[[ THE DATA open ]]
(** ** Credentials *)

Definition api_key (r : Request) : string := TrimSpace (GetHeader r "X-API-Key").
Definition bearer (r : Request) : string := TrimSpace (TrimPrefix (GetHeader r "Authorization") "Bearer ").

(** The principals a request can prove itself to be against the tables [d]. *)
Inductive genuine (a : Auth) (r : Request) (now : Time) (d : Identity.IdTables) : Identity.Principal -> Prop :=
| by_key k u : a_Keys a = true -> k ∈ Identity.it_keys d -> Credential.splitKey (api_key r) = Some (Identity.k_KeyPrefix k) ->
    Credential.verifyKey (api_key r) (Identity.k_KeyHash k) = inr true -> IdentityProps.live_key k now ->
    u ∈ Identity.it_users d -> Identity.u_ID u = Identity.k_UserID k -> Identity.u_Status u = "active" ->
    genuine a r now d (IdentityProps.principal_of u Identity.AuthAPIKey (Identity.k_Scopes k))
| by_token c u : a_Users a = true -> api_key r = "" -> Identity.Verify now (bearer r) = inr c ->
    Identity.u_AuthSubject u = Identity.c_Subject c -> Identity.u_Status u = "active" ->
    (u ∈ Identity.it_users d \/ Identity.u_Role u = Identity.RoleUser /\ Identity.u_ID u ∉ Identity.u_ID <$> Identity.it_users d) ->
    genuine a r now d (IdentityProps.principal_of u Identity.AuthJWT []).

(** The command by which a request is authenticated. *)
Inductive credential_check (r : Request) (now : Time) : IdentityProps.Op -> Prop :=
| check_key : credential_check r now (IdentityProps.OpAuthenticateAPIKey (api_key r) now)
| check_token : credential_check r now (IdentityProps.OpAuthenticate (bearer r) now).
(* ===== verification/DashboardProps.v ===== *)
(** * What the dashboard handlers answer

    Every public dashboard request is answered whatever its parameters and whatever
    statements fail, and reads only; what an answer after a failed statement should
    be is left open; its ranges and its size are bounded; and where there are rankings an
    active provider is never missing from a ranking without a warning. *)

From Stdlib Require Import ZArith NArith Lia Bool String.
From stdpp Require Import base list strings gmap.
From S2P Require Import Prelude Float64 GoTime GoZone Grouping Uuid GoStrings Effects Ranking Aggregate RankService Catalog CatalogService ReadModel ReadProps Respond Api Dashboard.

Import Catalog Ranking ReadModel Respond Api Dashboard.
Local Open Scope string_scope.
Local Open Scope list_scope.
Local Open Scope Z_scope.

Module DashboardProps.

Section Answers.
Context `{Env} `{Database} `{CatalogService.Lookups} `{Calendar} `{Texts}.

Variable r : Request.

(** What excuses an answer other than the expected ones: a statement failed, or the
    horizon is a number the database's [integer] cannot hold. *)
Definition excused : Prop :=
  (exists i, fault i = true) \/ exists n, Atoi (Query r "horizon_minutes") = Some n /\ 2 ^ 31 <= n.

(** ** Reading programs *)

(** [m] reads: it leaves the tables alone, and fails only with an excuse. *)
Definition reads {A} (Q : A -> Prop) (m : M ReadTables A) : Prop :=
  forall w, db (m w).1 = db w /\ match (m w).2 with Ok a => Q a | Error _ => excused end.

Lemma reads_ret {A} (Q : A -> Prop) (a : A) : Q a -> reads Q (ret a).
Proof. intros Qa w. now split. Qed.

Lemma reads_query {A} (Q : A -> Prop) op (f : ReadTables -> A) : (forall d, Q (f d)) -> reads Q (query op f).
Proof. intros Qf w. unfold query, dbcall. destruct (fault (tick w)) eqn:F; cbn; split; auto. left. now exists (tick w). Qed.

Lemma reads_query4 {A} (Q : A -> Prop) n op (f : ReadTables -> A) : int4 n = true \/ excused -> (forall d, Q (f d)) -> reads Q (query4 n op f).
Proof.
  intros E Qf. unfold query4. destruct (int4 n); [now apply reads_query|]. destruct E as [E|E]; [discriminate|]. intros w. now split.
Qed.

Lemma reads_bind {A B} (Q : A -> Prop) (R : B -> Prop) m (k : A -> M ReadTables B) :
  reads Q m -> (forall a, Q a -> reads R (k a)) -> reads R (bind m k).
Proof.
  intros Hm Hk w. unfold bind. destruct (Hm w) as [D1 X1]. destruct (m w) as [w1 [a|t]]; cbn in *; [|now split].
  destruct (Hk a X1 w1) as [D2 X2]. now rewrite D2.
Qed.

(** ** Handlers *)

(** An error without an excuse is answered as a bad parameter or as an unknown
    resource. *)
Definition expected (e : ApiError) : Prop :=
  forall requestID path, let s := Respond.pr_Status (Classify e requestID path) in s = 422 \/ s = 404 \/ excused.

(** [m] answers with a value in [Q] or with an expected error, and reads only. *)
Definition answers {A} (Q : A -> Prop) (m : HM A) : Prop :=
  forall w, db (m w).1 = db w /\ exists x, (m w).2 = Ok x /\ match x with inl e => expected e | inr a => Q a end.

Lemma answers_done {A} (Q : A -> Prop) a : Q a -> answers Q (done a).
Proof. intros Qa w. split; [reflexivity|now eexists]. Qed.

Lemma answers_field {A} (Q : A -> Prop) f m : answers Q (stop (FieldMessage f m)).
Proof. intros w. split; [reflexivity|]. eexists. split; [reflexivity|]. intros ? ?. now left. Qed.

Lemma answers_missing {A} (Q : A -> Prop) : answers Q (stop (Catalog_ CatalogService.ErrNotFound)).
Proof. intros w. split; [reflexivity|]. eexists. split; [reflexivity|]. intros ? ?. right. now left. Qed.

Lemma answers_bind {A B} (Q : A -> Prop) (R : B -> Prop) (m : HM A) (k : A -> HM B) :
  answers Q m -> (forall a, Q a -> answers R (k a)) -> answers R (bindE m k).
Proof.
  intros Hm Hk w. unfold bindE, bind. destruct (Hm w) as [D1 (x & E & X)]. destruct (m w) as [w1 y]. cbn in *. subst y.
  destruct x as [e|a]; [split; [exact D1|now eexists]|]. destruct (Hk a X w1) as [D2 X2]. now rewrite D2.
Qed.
[[ THE DATA closed ]]
> [WHAT IS BEING ASKED] Your reply must contain exactly the lines from the first line of the data through the line holding "u ∈ Identity.it_users d ->", and nothing more.

> [EXERCISE OUTPUT]
(** ** Credentials *)

Definition api_key (r : Request) : string := TrimSpace (GetHeader r "X-API-Key").
Definition bearer (r : Request) : string := TrimSpace (TrimPrefix (GetHeader r "Authorization") "Bearer ").

(** The principals a request can prove itself to be against the tables [d]. *)
Inductive genuine (a : Auth) (r : Request) (now : Time) (d : Identity.IdTables) : Identity.Principal -> Prop :=
| by_key k u : a_Keys a = true -> k ∈ Identity.it_keys d -> Credential.splitKey (api_key r) = Some (Identity.k_KeyPrefix k) ->
    Credential.verifyKey (api_key r) (Identity.k_KeyHash k) = inr true -> IdentityProps.live_key k now ->
    u ∈ Identity.it_users d -> Identity.u_ID u = Identity.k_UserID k -> Identity.u_Status u = "active" ->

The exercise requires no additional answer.